#### [Prompt]
Set down the listing below verbatim, but only from its first line through the line containing "Definition new_Network (label".

#### [Task input]

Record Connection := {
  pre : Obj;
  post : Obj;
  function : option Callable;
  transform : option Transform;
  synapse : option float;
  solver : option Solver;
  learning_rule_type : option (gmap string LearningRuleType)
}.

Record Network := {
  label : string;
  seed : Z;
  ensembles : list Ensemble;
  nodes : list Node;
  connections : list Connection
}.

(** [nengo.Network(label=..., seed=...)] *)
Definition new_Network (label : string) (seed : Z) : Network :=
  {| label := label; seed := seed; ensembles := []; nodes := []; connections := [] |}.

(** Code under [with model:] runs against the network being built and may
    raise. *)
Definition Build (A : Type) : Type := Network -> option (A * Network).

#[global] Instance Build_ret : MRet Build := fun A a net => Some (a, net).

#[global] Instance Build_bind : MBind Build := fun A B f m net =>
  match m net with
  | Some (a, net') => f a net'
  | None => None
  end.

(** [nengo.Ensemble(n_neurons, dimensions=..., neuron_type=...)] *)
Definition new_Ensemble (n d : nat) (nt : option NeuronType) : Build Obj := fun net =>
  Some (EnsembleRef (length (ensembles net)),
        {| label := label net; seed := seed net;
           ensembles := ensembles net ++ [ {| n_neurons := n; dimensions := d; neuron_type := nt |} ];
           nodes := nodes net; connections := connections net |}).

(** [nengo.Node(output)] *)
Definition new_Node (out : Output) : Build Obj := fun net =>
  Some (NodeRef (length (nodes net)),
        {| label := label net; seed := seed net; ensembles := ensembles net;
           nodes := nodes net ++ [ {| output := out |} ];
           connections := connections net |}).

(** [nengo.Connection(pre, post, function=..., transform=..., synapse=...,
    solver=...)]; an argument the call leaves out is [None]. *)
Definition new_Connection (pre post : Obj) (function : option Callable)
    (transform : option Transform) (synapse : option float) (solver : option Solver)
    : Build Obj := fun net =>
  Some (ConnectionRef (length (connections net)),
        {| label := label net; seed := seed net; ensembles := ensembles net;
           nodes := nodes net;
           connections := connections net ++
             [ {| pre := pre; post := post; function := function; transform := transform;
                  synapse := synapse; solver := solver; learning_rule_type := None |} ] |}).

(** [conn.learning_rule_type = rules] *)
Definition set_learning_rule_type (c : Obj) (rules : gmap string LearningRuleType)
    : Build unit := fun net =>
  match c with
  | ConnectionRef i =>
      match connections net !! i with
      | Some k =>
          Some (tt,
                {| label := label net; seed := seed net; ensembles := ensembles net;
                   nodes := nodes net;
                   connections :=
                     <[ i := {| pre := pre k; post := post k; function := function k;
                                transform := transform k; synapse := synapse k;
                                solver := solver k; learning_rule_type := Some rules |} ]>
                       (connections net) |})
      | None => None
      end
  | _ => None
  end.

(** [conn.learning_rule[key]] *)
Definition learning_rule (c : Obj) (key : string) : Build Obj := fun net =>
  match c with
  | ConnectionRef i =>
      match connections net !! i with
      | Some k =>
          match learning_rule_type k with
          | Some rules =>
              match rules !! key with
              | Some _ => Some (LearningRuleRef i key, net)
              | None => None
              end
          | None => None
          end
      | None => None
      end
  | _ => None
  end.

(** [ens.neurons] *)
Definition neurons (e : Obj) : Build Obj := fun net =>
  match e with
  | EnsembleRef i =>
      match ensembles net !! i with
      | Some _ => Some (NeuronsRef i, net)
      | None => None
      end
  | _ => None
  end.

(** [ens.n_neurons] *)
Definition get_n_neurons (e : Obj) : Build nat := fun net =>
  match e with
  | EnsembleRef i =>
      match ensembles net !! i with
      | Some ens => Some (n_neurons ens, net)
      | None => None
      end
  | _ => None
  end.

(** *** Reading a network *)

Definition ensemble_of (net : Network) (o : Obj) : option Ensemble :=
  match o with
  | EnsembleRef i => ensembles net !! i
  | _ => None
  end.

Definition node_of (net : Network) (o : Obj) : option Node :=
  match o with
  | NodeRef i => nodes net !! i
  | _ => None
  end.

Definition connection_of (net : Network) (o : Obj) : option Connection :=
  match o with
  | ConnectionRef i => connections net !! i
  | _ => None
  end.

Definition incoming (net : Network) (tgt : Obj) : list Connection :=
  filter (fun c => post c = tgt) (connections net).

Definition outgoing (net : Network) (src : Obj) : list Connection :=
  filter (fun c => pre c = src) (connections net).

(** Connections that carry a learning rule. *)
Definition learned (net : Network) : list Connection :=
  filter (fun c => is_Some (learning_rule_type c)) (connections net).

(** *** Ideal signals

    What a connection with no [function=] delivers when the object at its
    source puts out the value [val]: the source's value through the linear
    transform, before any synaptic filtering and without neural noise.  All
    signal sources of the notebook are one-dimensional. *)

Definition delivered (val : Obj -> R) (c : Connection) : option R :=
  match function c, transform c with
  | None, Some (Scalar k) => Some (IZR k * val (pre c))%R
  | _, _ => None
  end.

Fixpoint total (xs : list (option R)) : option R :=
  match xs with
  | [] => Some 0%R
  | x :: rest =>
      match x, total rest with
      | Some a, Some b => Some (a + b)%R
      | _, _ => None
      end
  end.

#### [Written response]
Record Connection := {
  pre : Obj;
  post : Obj;
  function : option Callable;
  transform : option Transform;
  synapse : option float;
  solver : option Solver;
  learning_rule_type : option (gmap string LearningRuleType)
}.

Record Network := {
  label : string;
  seed : Z;
  ensembles : list Ensemble;
  nodes : list Node;
  connections : list Connection
}.

(** [nengo.Network(label=..., seed=...)] *)
Definition new_Network (label : string) (seed : Z) : Network :=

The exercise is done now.